(* ===== verification/Rng.v ===== *)
(** * Rng: the SplitMix64 generator (rustdv-sim/src/rng.rs).

    [u64] values are integers in [0, 2^64); additions and multiplications wrap.
    The mixing steps are inverted one by one, so that the output is a bijection
    of the state. *)
From S2P Require Import Prelude Words.

Module Rng.
Import Words.
Local Open Scope Z_scope.

Record Rng := { state : Z }.
Definition new (seed : Z) : Rng := {| state := seed |}.

Definition wrapping_add (a b : Z) : Z := wrap 64 (a + b).
Definition wrapping_mul (a b : Z) : Z := wrap 64 (a * b).

Definition GAMMA : Z := 0x9E3779B97F4A7C15.
Definition M1 : Z := 0xBF58476D1CE4E5B9.
Definition M2 : Z := 0x94D049BB133111EB.

(** The output computed from the advanced state. *)
Definition mix (s : Z) : Z :=
  let z := wrapping_mul (Z.lxor s (Z.shiftr s 30)) M1 in
  let z := wrapping_mul (Z.lxor z (Z.shiftr z 27)) M2 in
  Z.lxor z (Z.shiftr z 31).

Definition next_u64 (r : Rng) : Rng * Z :=
  let s := wrapping_add (state r) GAMMA in ({| state := s |}, mix s).

(** [below] panics on zero, as [%] does. *)
Definition below (r : Rng) (n : Z) : Exec (Rng * Z) :=
  let '(r', z) := next_u64 r in
  if decide (n = 0) then Panic "attempt to calculate the remainder with a divisor of zero" else Done (r', z mod n).
Definition u8 (r : Rng) : Rng * Z := let '(r', z) := next_u64 r in (r', Z.land z 0xFF).
Definition bool_ (r : Rng) : Rng * bool := let '(r', z) := next_u64 r in (r', Z.land z 1 =? 1).

(** The state after [n] draws. *)
Fixpoint after (n : nat) (r : Rng) : Rng :=
  match n with O => r | Datatypes.S k => after k (fst (next_u64 r)) end.
Definition draw (n : nat) (r : Rng) : Z := snd (next_u64 (after n r)).

(** ** Inverting the steps *)

Lemma xorshift_inj k a b :
  0 < k → 0 ≤ a → 0 ≤ b → Z.lxor a (Z.shiftr a k) = Z.lxor b (Z.shiftr b k) → a = b.
Proof.
  intros Hk Ha Hb He.
  assert (∀ n i, 0 ≤ i → Z.log2 a < i + Z.of_nat n → Z.log2 b < i + Z.of_nat n → Z.testbit a i = Z.testbit b i) as Hbits.
  { induction n as [n IH] using lt_wf_ind. intros i Hi Hla Hlb.
    assert (Z.testbit (Z.lxor a (Z.shiftr a k)) i = Z.testbit (Z.lxor b (Z.shiftr b k)) i) as Hx by by rewrite He.
    rewrite !Z.lxor_spec, !Z.shiftr_spec in Hx by lia.
    assert (Z.testbit a (i + k) = Z.testbit b (i + k)) as Hhi.
    { destruct n as [|n].
      - by rewrite !Z.bits_above_log2 by lia.
      - apply (IH (Z.to_nat (Z.of_nat (S n) - k))); lia. }
    rewrite Hhi in Hx. by destruct (Z.testbit a i), (Z.testbit b i), (Z.testbit b (i + k)). }
  apply Z.bits_inj'. intros i Hi.
  apply (Hbits (Z.to_nat (Z.max (Z.log2 a) (Z.log2 b) + 1)) i Hi); pose proof (Z.log2_nonneg a); lia.
Qed.

Lemma xorshift_fits k a : 0 < k → fits 64 a → fits 64 (Z.lxor a (Z.shiftr a k)).
Proof. intros Hk Ha. apply fits_lxor; [lia|done|]. apply fits_shiftr; [lia|done]. Qed.

(** Multiplication by an invertible constant. *)
Lemma mul_inj m inv a b :
  (m * inv) mod 2 ^ 64 = 1 → fits 64 a → fits 64 b → wrapping_mul a m = wrapping_mul b m → a = b.
Proof.
  intros Hm Ha Hb He. unfold wrapping_mul, wrap in He.
  assert (∀ x, fits 64 x → (((x * m) mod 2 ^ 64) * inv) mod 2 ^ 64 = x) as Hinv.
  { intros x Hx. rewrite Z.mul_mod_idemp_l by lia. replace (x * m * inv) with (x * (m * inv)) by ring.
    rewrite <- Z.mul_mod_idemp_r, Hm, Z.mul_1_r by lia. by apply Z.mod_small. }
  rewrite <- (Hinv a Ha), <- (Hinv b Hb). by rewrite He.
Qed.

Definition M1_inv : Z := 0x96DE1B173F119089.
Definition M2_inv : Z := 0x319642B2D24D8EC3.

Lemma mul_fits a m : fits 64 (wrapping_mul a m).
Proof. apply wrap_fits. lia. Qed.

Lemma mix_fits s : fits 64 (mix s).
Proof. apply xorshift_fits; [lia|apply mul_fits]. Qed.

Lemma mix_inj a b : fits 64 a → fits 64 b → mix a = mix b → a = b.
Proof.
  intros Ha Hb He. unfold mix in He.
  apply xorshift_inj in He; [|lia|apply mul_fits..].
  apply (mul_inj M2 M2_inv) in He; [|vm_compute; reflexivity|apply xorshift_fits; [lia|apply mul_fits]..].
  apply xorshift_inj in He; [|lia|apply mul_fits..].
  apply (mul_inj M1 M1_inv) in He; [|vm_compute; reflexivity|apply xorshift_fits; [lia|done]..].
  apply xorshift_inj in He; [done|lia|by destruct Ha|by destruct Hb].
Qed.

Lemma after_state n r : fits 64 (state r) → state (after n r) = wrap 64 (state r + Z.of_nat n * GAMMA).
Proof.
  revert r. induction n as [|n IH]; intros r Hr.
  - simpl. rewrite Z.mul_0_l, Z.add_0_r. symmetry. by apply wrap_id.
  - cbn [after next_u64 fst]. rewrite IH by (simpl; apply wrap_fits; lia). cbn [state].
    unfold wrapping_add, wrap. rewrite Z.add_mod_idemp_l by lia. f_equal. lia.
Qed.

Definition GAMMA_inv : Z := 0xF1DE83E19937733D.

Lemma below_range r n : 0 < n → ∃ z, below r n = Done (fst (next_u64 r), z) ∧ 0 ≤ z < n.
Proof. intros Hn. unfold below. simpl. rewrite decide_False by lia. eexists. split; [done|]. by apply Z.mod_pos_bound. Qed.

Lemma u8_range r : 0 ≤ snd (u8 r) < 256.
Proof. unfold u8. simpl. change 255 with (2 ^ 8 - 1). rewrite land_ones_wrap by lia. apply wrap_fits. lia. Qed.

(** No value is drawn twice in any 2^64 consecutive draws from a seed; every
    draw is a 64-bit value, a bounded draw is below its bound and a byte below
    256. *)
Theorem splitmix_no_repeat seed i j :
  fits 64 seed → Z.of_nat i < 2 ^ 64 → Z.of_nat j < 2 ^ 64 →
  (draw i (new seed) = draw j (new seed) → i = j) ∧ fits 64 (draw i (new seed)) ∧
  (∀ n, 0 < n → ∃ r' z, below (after i (new seed)) n = Done (r', z) ∧ 0 ≤ z < n) ∧
  0 ≤ snd (u8 (after i (new seed))) < 256.
Proof.
  intros Hs Hi Hj. split_and_all; [|apply mix_fits|intros n Hn; eexists; by apply below_range|apply u8_range..].
  intros He. unfold draw, next_u64 in He. cbn [snd] in He.
  apply mix_inj in He; [|apply wrap_fits; lia..].
  unfold wrapping_add in He. rewrite !after_state in He by done. cbn [state new] in He.
  unfold wrap in He. rewrite !Z.add_mod_idemp_l in He by lia.
  assert (wrapping_mul (Z.of_nat i) GAMMA = wrapping_mul (Z.of_nat j) GAMMA) as Hm.
  { unfold wrapping_mul, wrap.
    replace (Z.of_nat i * GAMMA) with ((seed + Z.of_nat i * GAMMA + GAMMA) - (seed + GAMMA)) by lia.
    replace (Z.of_nat j * GAMMA) with ((seed + Z.of_nat j * GAMMA + GAMMA) - (seed + GAMMA)) by lia.
    rewrite <- (Zminus_mod_idemp_l (seed + Z.of_nat i * GAMMA + GAMMA)), He. apply Zminus_mod_idemp_l. }
  apply (mul_inj GAMMA GAMMA_inv) in Hm; [lia|vm_compute; reflexivity|unfold fits; lia..].
Qed.

End Rng.

Module RngWitnesses.
Import Rng.
Lemma splitmix_no_repeat_witness : draw 0 (new 42) ≠ draw 3 (new 42).
Proof.
  destruct (splitmix_no_repeat 42 0 3) as [H _]; [unfold Words.fits; lia|lia|lia|].
  intros He. by specialize (H He).
Defined.
End RngWitnesses.
Inductive SimPhase := Normal | ReadWrite | ReadOnly.
#[global] Instance sim_phase_eq_dec : EqDecision SimPhase.
Proof. solve_decision. Defined.

Inductive PhaseKind := KReadWrite | KReadOnly | KNextTimeStep.
#[export] Instance phase_kind_eq_dec : EqDecision PhaseKind.
Proof. solve_decision. Defined.

(** Handles by number (a logic handle also carries the width it cached); the
    values a write may carry. *)
Inductive WriteTarget := TLogic (h : nat * nat) | TReal (h : nat) | TString (h : nat).
#[export] Instance write_target_eq_dec : EqDecision WriteTarget.
Proof. solve_decision. Defined.

(** [A] is a four-state vector, [N] a big integer, [F] an [f64]. *)
Inductive WriteVal (A N F : Type) :=
| WBool (x : bool)
| WU8 (x : Z)
| WU16 (x : Z)
| WU32 (x : Z)
| WU64 (x : Z)
| WU128 (x : Z)
| WBigInt (x : N)
| WLogic (x : A)
| WReal (x : F)
| WString (x : string).
Arguments WBool {A N F} _.
Arguments WU8 {A N F} _.
Arguments WU16 {A N F} _.
Arguments WU32 {A N F} _.
Arguments WU64 {A N F} _.
Arguments WU128 {A N F} _.
Arguments WBigInt {A N F} _.
Arguments WLogic {A N F} _.
Arguments WReal {A N F} _.
Arguments WString {A N F} _.

Record TrigShared := { fired : bool; waker : option Waker }.
Definition trig_new : TrigShared := {| fired := false; waker := None |}.
Definition set_waker (w : Waker) (t : TrigShared) : TrigShared := {| fired := fired t; waker := Some w |}.
Definition fire (t : TrigShared) : TrigShared * list Waker :=
  ({| fired := true; waker := None |}, option_list (waker t)).

Record PhaseFut := { kind : PhaseKind; shared : option nat }.
Definition phase_fut (k : PhaseKind) : PhaseFut := {| kind := k; shared := None |}.

Section Hub.
Context {A N F : Type}.
Variable full_name : WriteTarget → string.   (* the handle's name *)

Inductive Act := AWrite (t : WriteTarget) (v : WriteVal A N F) | AWake (w : Waker).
══════
Activity
Only one span is wanted. It runs from the first line of the listing through the line with "Import Words.", and each line must match exactly.

Completed exercise
(* ===== verification/Rng.v ===== *)
(** * Rng: the SplitMix64 generator (rustdv-sim/src/rng.rs).

    [u64] values are integers in [0, 2^64); additions and multiplications wrap.
    The mixing steps are inverted one by one, so that the output is a bijection
    of the state. *)
From S2P Require Import Prelude Words.

Module Rng.
Import Words.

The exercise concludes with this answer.